#### Task material
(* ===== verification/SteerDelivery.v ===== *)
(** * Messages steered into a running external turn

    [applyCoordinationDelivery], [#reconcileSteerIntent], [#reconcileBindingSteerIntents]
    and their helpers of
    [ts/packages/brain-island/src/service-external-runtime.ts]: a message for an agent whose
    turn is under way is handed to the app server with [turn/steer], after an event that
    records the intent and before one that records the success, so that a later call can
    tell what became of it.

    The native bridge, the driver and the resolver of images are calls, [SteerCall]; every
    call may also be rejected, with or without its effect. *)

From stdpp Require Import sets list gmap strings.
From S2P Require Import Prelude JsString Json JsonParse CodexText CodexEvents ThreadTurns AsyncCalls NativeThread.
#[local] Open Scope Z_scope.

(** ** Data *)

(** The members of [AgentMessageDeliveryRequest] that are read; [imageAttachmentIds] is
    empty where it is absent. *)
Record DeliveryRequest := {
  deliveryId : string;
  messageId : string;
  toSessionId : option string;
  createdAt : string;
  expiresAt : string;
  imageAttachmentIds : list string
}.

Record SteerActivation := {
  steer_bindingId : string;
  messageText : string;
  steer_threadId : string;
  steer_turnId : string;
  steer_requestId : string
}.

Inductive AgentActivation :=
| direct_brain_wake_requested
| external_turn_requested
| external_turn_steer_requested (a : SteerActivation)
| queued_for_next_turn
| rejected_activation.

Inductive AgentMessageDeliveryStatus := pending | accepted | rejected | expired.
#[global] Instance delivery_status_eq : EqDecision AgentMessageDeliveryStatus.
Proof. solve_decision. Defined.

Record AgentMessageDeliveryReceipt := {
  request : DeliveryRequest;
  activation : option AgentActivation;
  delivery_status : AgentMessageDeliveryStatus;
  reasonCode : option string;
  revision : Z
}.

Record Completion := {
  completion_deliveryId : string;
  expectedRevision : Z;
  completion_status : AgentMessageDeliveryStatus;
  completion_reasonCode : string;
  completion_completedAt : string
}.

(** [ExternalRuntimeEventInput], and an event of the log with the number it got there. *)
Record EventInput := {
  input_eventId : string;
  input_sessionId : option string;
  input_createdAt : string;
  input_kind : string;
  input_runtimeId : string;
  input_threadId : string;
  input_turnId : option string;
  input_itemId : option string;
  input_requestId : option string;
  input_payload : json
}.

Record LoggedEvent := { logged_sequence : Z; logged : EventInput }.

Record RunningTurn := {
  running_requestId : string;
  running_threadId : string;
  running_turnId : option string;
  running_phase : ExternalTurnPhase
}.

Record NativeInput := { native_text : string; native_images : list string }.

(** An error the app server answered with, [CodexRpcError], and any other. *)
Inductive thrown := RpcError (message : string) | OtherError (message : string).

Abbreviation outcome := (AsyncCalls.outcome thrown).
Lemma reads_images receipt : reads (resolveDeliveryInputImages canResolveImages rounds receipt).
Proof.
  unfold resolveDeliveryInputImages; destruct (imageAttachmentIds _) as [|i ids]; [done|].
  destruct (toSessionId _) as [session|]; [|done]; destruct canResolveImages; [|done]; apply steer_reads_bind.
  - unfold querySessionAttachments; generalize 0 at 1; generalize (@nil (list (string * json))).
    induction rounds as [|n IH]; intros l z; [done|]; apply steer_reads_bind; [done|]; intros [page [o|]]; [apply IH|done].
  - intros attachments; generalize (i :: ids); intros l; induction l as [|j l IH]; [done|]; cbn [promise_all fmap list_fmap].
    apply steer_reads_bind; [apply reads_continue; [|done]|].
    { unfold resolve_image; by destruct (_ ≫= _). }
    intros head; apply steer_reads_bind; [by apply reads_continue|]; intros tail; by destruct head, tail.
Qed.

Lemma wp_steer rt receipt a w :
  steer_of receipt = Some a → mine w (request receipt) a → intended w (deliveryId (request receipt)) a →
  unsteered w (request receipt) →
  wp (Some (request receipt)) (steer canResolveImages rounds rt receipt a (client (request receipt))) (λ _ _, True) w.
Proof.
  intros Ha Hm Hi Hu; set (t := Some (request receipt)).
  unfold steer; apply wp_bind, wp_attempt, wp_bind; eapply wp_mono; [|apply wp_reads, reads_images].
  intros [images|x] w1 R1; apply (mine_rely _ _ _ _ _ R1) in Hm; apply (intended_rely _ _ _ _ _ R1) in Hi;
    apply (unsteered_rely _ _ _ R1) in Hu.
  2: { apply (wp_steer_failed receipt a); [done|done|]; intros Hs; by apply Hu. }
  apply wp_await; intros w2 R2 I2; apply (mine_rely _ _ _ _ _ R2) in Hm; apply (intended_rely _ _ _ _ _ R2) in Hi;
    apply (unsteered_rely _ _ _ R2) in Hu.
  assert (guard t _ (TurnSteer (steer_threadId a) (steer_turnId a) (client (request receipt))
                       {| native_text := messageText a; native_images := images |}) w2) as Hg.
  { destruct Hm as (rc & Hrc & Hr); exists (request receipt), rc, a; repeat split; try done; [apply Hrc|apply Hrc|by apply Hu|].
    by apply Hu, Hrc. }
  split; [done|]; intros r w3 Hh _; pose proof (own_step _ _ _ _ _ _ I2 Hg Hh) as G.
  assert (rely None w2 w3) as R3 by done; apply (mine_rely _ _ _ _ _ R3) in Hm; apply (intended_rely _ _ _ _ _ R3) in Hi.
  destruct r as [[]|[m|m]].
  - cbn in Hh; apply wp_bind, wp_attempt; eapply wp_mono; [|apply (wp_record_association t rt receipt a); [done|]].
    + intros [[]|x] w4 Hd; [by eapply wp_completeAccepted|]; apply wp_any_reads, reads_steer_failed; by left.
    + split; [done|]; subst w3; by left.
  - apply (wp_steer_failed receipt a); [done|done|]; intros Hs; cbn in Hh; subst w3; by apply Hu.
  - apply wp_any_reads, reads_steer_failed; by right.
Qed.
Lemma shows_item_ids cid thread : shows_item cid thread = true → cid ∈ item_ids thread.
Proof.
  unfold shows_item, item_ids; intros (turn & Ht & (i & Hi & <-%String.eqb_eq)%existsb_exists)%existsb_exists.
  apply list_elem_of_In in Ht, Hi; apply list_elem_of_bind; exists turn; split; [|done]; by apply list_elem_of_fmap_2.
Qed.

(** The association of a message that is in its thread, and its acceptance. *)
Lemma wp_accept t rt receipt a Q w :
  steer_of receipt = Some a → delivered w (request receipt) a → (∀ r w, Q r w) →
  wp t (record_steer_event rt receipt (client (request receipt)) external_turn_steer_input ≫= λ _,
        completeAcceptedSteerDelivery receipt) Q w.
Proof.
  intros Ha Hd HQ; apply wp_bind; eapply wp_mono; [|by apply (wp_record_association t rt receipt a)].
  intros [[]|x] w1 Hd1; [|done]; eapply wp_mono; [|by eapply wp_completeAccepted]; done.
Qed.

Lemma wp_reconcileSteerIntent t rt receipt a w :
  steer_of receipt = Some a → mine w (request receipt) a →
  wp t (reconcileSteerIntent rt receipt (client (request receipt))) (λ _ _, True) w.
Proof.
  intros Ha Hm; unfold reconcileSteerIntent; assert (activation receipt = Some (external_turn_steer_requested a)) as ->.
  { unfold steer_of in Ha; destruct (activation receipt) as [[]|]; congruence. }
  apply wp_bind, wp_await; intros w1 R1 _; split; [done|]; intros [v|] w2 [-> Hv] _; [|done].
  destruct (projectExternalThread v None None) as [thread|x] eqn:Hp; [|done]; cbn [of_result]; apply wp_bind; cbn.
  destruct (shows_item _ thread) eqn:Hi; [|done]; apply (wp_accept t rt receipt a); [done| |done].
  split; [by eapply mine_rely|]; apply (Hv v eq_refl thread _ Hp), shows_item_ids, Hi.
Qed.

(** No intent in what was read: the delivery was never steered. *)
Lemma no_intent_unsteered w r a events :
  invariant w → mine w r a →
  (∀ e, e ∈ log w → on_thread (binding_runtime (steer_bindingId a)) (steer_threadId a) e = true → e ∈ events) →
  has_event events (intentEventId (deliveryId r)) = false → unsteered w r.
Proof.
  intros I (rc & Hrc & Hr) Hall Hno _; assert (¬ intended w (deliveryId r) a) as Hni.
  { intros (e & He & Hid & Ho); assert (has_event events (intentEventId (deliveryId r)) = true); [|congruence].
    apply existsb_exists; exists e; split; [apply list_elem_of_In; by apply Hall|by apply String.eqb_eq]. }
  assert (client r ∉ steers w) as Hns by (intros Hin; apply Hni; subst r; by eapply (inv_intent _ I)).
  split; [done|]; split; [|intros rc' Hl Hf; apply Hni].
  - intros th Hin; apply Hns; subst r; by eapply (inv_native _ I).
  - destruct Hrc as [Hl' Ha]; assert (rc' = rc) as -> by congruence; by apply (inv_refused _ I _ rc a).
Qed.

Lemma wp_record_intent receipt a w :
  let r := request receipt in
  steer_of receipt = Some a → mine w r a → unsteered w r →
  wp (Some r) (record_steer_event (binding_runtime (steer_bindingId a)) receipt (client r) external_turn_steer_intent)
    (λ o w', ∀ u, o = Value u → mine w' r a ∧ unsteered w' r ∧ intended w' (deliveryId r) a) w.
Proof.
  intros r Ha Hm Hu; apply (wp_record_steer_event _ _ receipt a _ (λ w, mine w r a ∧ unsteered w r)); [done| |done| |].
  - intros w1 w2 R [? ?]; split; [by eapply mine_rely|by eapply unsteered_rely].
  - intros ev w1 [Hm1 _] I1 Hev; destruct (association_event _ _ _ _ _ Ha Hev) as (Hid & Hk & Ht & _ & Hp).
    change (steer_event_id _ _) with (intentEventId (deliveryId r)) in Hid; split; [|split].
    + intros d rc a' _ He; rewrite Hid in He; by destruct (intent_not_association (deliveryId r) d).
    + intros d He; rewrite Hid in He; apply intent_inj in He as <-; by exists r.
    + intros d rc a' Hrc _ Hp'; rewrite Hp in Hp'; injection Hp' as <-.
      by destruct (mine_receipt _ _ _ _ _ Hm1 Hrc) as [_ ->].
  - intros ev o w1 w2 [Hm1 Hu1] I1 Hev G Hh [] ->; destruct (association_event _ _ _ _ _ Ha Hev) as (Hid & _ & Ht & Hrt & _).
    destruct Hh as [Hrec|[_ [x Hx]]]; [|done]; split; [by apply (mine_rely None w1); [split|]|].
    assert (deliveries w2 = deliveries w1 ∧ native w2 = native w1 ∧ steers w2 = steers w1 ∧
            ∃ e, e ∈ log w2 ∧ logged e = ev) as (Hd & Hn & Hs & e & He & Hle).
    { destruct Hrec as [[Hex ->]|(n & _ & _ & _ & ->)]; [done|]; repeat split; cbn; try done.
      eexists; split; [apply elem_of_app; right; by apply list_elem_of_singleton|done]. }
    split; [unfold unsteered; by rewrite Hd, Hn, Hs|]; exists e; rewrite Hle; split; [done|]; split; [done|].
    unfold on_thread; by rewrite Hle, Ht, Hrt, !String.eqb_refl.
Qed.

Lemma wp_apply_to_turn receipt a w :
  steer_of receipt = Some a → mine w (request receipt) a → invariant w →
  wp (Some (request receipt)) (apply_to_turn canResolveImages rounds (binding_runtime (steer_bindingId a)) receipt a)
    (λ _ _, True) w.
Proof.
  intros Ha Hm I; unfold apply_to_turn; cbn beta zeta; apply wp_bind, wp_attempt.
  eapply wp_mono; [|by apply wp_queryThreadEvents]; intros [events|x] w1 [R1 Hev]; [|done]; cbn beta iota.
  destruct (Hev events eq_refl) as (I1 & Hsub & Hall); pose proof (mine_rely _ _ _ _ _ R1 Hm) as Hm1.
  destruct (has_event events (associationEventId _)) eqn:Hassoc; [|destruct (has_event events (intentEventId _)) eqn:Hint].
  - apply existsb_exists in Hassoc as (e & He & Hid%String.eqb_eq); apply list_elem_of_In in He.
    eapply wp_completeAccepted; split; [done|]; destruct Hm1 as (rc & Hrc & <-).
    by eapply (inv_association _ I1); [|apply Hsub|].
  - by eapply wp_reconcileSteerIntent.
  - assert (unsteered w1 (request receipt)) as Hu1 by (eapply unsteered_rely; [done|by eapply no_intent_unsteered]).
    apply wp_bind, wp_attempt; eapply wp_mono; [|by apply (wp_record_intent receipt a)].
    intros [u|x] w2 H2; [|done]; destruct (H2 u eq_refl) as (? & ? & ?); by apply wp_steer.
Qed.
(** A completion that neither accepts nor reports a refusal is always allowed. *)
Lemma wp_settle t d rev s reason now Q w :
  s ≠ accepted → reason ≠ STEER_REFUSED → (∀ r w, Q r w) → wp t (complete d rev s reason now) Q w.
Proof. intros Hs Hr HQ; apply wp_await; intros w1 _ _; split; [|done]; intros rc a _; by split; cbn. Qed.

#### Problem description
The output should be exactly the lines above from the line containing "wp t (record_steer_event" to the line containing "destruct (projectExternalThread v", inclusive, with no other lines.

#### Reply
  wp t (record_steer_event rt receipt (client (request receipt)) external_turn_steer_input ≫= λ _,
        completeAcceptedSteerDelivery receipt) Q w.
Proof.
  intros Ha Hd HQ; apply wp_bind; eapply wp_mono; [|by apply (wp_record_association t rt receipt a)].
  intros [[]|x] w1 Hd1; [|done]; eapply wp_mono; [|by eapply wp_completeAccepted]; done.
Qed.

Lemma wp_reconcileSteerIntent t rt receipt a w :
  steer_of receipt = Some a → mine w (request receipt) a →
  wp t (reconcileSteerIntent rt receipt (client (request receipt))) (λ _ _, True) w.
Proof.
  intros Ha Hm; unfold reconcileSteerIntent; assert (activation receipt = Some (external_turn_steer_requested a)) as ->.
  { unfold steer_of in Ha; destruct (activation receipt) as [[]|]; congruence. }
  apply wp_bind, wp_await; intros w1 R1 _; split; [done|]; intros [v|] w2 [-> Hv] _; [|done].
  destruct (projectExternalThread v None None) as [thread|x] eqn:Hp; [|done]; cbn [of_result]; apply wp_bind; cbn.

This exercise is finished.